Episodio XXXIV

La noche, tal y como había sospechado, era cerrada y tan negra que le hubiera sido imposible ver una pared a un metro de distancia. No obstante, antes de que la noche se le echara encima, le había dado tiempo a desmenuzar el palé en trozos con la ayuda del hacha y convertirlo en alimento para una pequeña hoguera que Roberto dispuso en el centro de la pequeña capilla. La pequeña capilla, bien ventilada por la gran puerta y dos ventanucos redondos dispuestos justo debajo de los amplios ángulos que formaban el grueso techo en uve inversa, se iluminaba en un tenue naranja que parecía bailar sobre la roca de las paredes y los arcaicos graffitis.

Allí dentro permanecía el pequeño altar alzado en honor a la madre de ese al que llamaban Cristo. Varias icónicas figuritas estaban pegadas con algo similar a cemento o masilla a las piedras que hacían de repisa, hundidas en el ancestral muro de piedra, justo unos metros por debajo de uno de aquellos ventanucos redondos. Ninguna de las figuritas había conseguido evitar que algún imbécil las rompiera o mutilara. De una ellas sólo quedaban los pies enganchados a la piedra. Todas estaban mutiladas salvo la figurita de la propia virgen, que pese a estar sucia y gastada, permanecía significativamente bien conservada.

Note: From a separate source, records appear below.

(** ** More on relative time *)

Section MoreDateFacts.

Variable Date_parse : string -> number.
Variable toLocaleDateString : number -> string.

Abbreviation formatDate' := (formatDate Date_parse toLocaleDateString).

(** X11: the unit is singular exactly in its first interval: from one to
    under two minutes, hours or days the phrase is '1 minute ago', '1 hour
    ago', '1 day ago'; later in each bucket it is a count from 2 up to 59,
    23 or 6 with the plural. *)
Theorem formatDate_singular_plural (w : World) (dateString : string) (t : Z) :
  Date_parse dateString = Some t ->
  (60000 <= clock w - t < 120000 ->
     formatDate' dateString w = (Return "1 minute ago", w))
  /\ (120000 <= clock w - t < 3600000 ->
      exists n, 2 <= n <= 59
        /\ formatDate' dateString w = (Return (pretty n +:+ " minutes ago"), w))
  /\ (3600000 <= clock w - t < 7200000 ->
      formatDate' dateString w = (Return "1 hour ago", w))
  /\ (7200000 <= clock w - t < 86400000 ->
      exists n, 2 <= n <= 23
        /\ formatDate' dateString w = (Return (pretty n +:+ " hours ago"), w))
  /\ (86400000 <= clock w - t < 172800000 ->
      formatDate' dateString w = (Return "1 day ago", w))
  /\ (172800000 <= clock w - t < 604800000 ->
      exists n, 2 <= n <= 6
        /\ formatDate' dateString w = (Return (pretty n +:+ " days ago"), w)).
Proof.
  intros Hparse. rewrite (formatDate_unfold _ _ _ _ _ Hparse).
  set (d := clock w - t).
  assert (forall c lo hi, 0 < c -> c * lo <= d < c * (hi + 1) -> lo <= d / c <= hi)
    as Hdiv.
  { intros c lo hi Hc [Hlo Hhi]. split.
    - now apply Z.div_le_lower_bound.
    - apply Z.lt_succ_r. now apply Z.div_lt_upper_bound. }
  assert (forall n unit, 2 <= n -> ago n unit = pretty n +:+ " " +:+ unit +:+ "s ago")
    as Hplural.
  { intros n unit Hn. unfold ago. now rewrite bool_decide_eq_true_2 by lia. }
  split; [|split; [|split; [|split; [|split]]]]; intros H;
    repeat match goal with
           | |- context [?a <? ?b] => destruct (Z.ltb_spec a b); try lia
           end.
  - replace (d / 60000) with 1 by (pose proof (Hdiv 60000 1 1); lia).
    reflexivity.
  - exists (d / 60000). split; [apply Hdiv; lia|].
    rewrite Hplural by (apply Hdiv with (hi := 59); lia). reflexivity.
  - replace (d / 3600000) with 1 by (pose proof (Hdiv 3600000 1 1); lia).
    reflexivity.
  - exists (d / 3600000). split; [apply Hdiv; lia|].
    rewrite Hplural by (apply Hdiv with (hi := 23); lia). reflexivity.
  - replace (d / 86400000) with 1 by (pose proof (Hdiv 86400000 1 1); lia).
    reflexivity.
  - exists (d / 86400000). split; [apply Hdiv; lia|].
    rewrite Hplural by (apply Hdiv with (hi := 6); lia). reflexivity.
Qed.

(** X12: a string that is no date falls through every bucket, NaN being
    under no bound: the result is the locale's rendering of the invalid
    date, never a phrase with NaN in it. *)
Theorem formatDate_invalid (w : World) (dateString : string) :
  Date_parse dateString = NaN ->
  formatDate' dateString w = (Return (toLocaleDateString NaN), w).
Proof.
  intros Hparse. unfold formatDate. unfold_M. rewrite Hparse. reflexivity.
Qed.

End MoreDateFacts.

(** ** The repository list of the admin page *)

Section AdminFacts.

Variable JSON_parse : string -> option value.
Variable JSON_stringify : value -> string.
Variable toISOString : Z -> string.
Variable syntax_error_message : string.
Variable type_error_message : value -> string -> string.
Variable number_text : Z -> string.

Abbreviation getRepos' := (getRepos JSON_parse).
Abbreviation Dashboard_getRepos' := (Dashboard_getRepos JSON_parse).
Abbreviation same_repo' := (same_repo type_error_message).
Abbreviation array_some' := (array_some type_error_message).
Abbreviation array_push' := (array_push type_error_message).
Abbreviation get_property' := (get_property type_error_message).
Abbreviation added_record' := (added_record toISOString).
Abbreviation addRepo' :=
  (addRepo JSON_parse JSON_stringify toISOString syntax_error_message
     type_error_message).

Abbreviation failed := (failure syntax_error_message).

Ltac unfold_P :=
  unfold mbind, mret, P_bind, P_ret, catch, of_outcome, lift, getItem,
    setItem, saveRepos in *.

Lemma getRepos_unfold p :
  getRepos' p =
  (match localStorage p !! storageKey with
   | Some text =>
       if negb (String.eqb text "") then
         match JSON_parse text with
         | Some repos => Return repos
         | None => Throw SyntaxError
         end
       else Return (VArr [])
   | None => Return (VArr [])
   end, p).
Proof.
  unfold getRepos. unfold_P.
  destruct (localStorage p !! storageKey) as [text|]; [|reflexivity].
  destruct (negb _); [|reflexivity].
  now destruct (JSON_parse text).
Qed.

Lemma addRepo_unfold url p :
  addRepo' url p =
  match parseRepoURL url with
  | Throw e => (Return (failed e), p)
  | Return ref =>
      match (getRepos' p).1 with
      | Throw e => (Return (failed e), p)
      | Return repos =>
          match array_some' repos (same_repo' (owner ref) (repo ref)) with
          | Throw e => (Return (failed e), p)
          | Return true =>
              (Return (failed (JsError "Repository already exists in the list")), p)
          | Return false =>
              let r := getRepository (owner ref) (repo ref) (client p) in
              let p1 := {| client := r.2; localStorage := localStorage p;
                          list_container := list_container p |} in
              match r.1 with
              | Throw e => (Return (failed e), p1)
              | Return repoData =>
                  match get_property' repoData "html_url" with
                  | Throw e => (Return (failed e), p1)
                  | Return h =>
                      match get_property' repoData "description" with
                      | Throw e => (Return (failed e), p1)
                      | Return d =>
                          match array_push' repos (added_record' ref h d (clock r.2)) with
                          | Throw e => (Return (failed e), p1)
                          | Return repos' =>
                              (Return added,
                               {| client := r.2;
                                  localStorage :=
                                    <[storageKey := JSON_stringify repos']>
                                      (localStorage p);
                                  list_container := list_container p |})
                          end
                      end
                  end
              end
          end
      end
  end.
Proof.
  unfold addRepo. unfold catch at 1. unfold mbind at 1. unfold P_bind at 1.
  unfold of_outcome at 1.
  destruct (parseRepoURL url) as [ref|e]; [|reflexivity].
  unfold mbind at 1. unfold P_bind at 1.
  pose proof (f_equal snd (getRepos_unfold p)) as Hstate. cbn [snd] in Hstate.
  destruct (getRepos' p) as [[repos|e] p']; cbn [fst snd] in *; subst p';
    [|reflexivity].
  unfold mbind at 1. unfold P_bind at 1. unfold of_outcome at 1.
  destruct (array_some' repos _) as [[|]|e]; [reflexivity| |reflexivity].
  unfold mbind at 1. unfold P_bind at 1. unfold lift at 1.
  cbn zeta.
  destruct (getRepository (owner ref) (repo ref) (client p)) as [[repoData|e] w1];
    cbn [fst snd]; [|reflexivity].
  unfold mbind at 1. unfold P_bind at 1. unfold of_outcome at 1.
  destruct (get_property' repoData "html_url") as [h|e]; [|reflexivity].
  unfold mbind at 1. unfold P_bind at 1. unfold of_outcome at 1.
  destruct (get_property' repoData "description") as [d|e]; [|reflexivity].
  unfold_P. unfold Date_now. cbn.
  destruct (array_push' repos _) as [repos'|e]; reflexivity.
Qed.

Lemma some_loop_app callback items more :
  some_loop callback items = Return false ->
  some_loop callback (items ++ more) = some_loop callback more.
Proof.
  induction items as [|r items IH]; [done|]. cbn.
  destruct (callback r) as [[|]|e]; [done | exact IH | done].
Qed.

Lemma is_string_same s : is_string (VStr s) s = true.
Proof. apply String.eqb_refl. Qed.

Lemma some_loop_found o n items :
  Forall (fun r => r <> VNull /\ r <> VUndefined) items ->
  Exists (fun r => get_property' r "owner" = Return (VStr o)
                   /\ get_property' r "repo" = Return (VStr n)) items ->
  some_loop (same_repo' o n) items = Return true.
Proof.
  intros Hall Hex. induction items as [|r items IH]; [inversion Hex|].
  apply Forall_cons in Hall as [[Hnull Hundef] Hall]. cbn.
  assert (same_repo' o n r = Return true
          \/ (same_repo' o n r = Return false
              /\ ~ (get_property' r "owner" = Return (VStr o)
                    /\ get_property' r "repo" = Return (VStr n)))) as [->| [-> Hno]].
  { unfold same_repo.
    destruct (get_property' r "owner") as [vo|e] eqn:Eo.
    2: { destruct r; cbn in Eo; done. }
    destruct (is_string vo o) eqn:Es.
    - destruct (get_property' r "repo") as [vn|e] eqn:En.
      2: { destruct r; cbn in En; done. }
      destruct (is_string vn n) eqn:Es'; [now left|].
      right. split; [done|]. intros [_ [= ->]].
      now rewrite is_string_same in Es'.
    - right. split; [done|]. intros [[= ->] _].
      now rewrite is_string_same in Es. }
  - reflexivity.
  - apply IH; [done|]. apply Exists_cons in Hex as [Hhere|Hlater]; done.
Qed.

Lemma parseRepoURL_throws url e :
  parseRepoURL url = Throw e -> e = JsError "Invalid GitHub repository URL".
Proof.
  unfold parseRepoURL.
  destruct (Regex.exec repo_regex url) as [[|m1 [|m2 [|m3 caps]]]|];
    congruence.
Qed.

Lemma addRepo_added_no_match url p ref items :
  parseRepoURL url = Return ref ->
  (getRepos' p).1 = Return (VArr items) ->
  (addRepo' url p).1 = Return added ->
  some_loop (same_repo' (owner ref) (repo ref)) items = Return false.
Proof.
  intros Hparse Hlist. rewrite addRepo_unfold, Hparse, Hlist.
  cbn [array_some].
  destruct (some_loop _ items) as [[|]|e]; [discriminate | done | discriminate].
Qed.

(** X13: [addRepo] never throws: it returns a result, the success result
    with its fixed message or a failure, and whenever it reports a failure
    the stored list is what it was. *)
Theorem addRepo_never_throws (url : string) (p : Page) :
  exists r,
    (addRepo' url p).1 = Return r
    /\ (success r = true -> r = added)
    /\ (success r = false ->
        localStorage (addRepo' url p).2 = localStorage p).
Proof.
  rewrite addRepo_unfold.
  repeat match goal with
         | |- context [match ?x with _ => _ end] => destruct x; cbn zeta
         end;
    eexists; (split; [reflexivity|]); split; cbn; done.
Qed.

(** X14: an input that [parseRepoURL] refuses is answered with its message
    and nothing else happens: the stored list is not read, nothing is sent. *)
Theorem addRepo_invalid_url (url : string) (p : Page) (e : thrown) :
  parseRepoURL url = Throw e ->
  addRepo' url p
  = (Return {| success := false; message := "Invalid GitHub repository URL" |},
     p).
Proof.
  intros H. rewrite addRepo_unfold, H.
  now rewrite (parseRepoURL_throws _ _ H).
Qed.

(** X15: when the stored list is an array of records and one of them has
    the owner and the repo of the input, [addRepo] answers that the
    repository already exists and the page is as before: no request was sent
    and nothing was stored. *)
Theorem addRepo_duplicate
    (url : string) (p : Page) (ref : RepoRef) (items : list value) :
  parseRepoURL url = Return ref ->
  (getRepos' p).1 = Return (VArr items) ->
  Forall (fun r => r <> VNull /\ r <> VUndefined) items ->
  Exists (fun r => get_property' r "owner" = Return (VStr (owner ref))
                   /\ get_property' r "repo" = Return (VStr (repo ref))) items ->
  addRepo' url p
  = (Return {| success := false;
               message := "Repository already exists in the list" |}, p).
Proof.
  intros Hparse Hlist Hall Hex. rewrite addRepo_unfold, Hparse, Hlist.
  cbn [array_some]. now rewrite (some_loop_found _ _ _ Hall Hex).
Qed.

Roberto había extendido el saco de dormir a menos de dos metros de las pequeñas llamas que le daban luz y calor. Dentro del saco se encontraba cómodo. Lanzó un trozo de madera a las llamas y se estiró dispuesto a dormir hasta la mañana siguiente. Esperaba que mañana los dioses fueran piadosos y le deleitaran con un día soleado, aunque tampoco había puesto demasiadas esperanzas en ello. En su estomago reposaba ahora el contenido de una lata de albóndigas con tomate y guisantes que le había sabido a manjar de dioses. Cuando la llama del madero que acababa de arrojar a la hoguera empezó a emitir menos claridad, Roberto se vio invadido por el sueño.

Había imaginado que dormir allí solo le daría más miedo. No obstante estaba tan cansado que era difícil sentir algo diferente a una somnolencia frugal, que le devoraba el entendimiento y hacía que cada pensamiento se perdiera en inútiles giros argumentales. Cada percepción casi un delirio. El último pensamiento coherente que le pasó por la cabeza antes de caer rendido fue el de que había sido seguido hasta allí. Sabía que, si pudiese volar, viajaría en un segundo al pino y sus miedos se verían confirmados al contemplar que el gran hacha no estaba clavado en el viejo y retorcido pino, sino en las manos de un asesino, un morador, apostado a la entrada de la capilla. Esperando a que Roberto se durmiera. Roberto pensó en levantarse e inspeccionar la zona pero claudicó debido al cansancio, abandonándose a su suerte.

“Si me quiere muerto, no opondré demasiada resistencia. Que se quede mis pertenencias y se joda la espalda con la mochila, como me la he jodido yo hasta llegar aquí. Y que se joda también por despreciar mi compañía. Que se joda ¡Que se joda solo!”

Segundos después Roberto yacía dormido, roncando levemente, mientras las llamas bailaban en la pequeña fogata. A fuera, sobre el sendero que llevaba al castillo, dos ojos centelleaban mientras observaban cómo la claridad anarajanda escapaba por los pequeños ventanucos de la antigua iglesia. Una fina verja de metal pintado con pintura plástica verde era el único obstáculo a salvar para llegar a la fuente de aquella claridad que rompía el negro mate de aquella noche sin luna.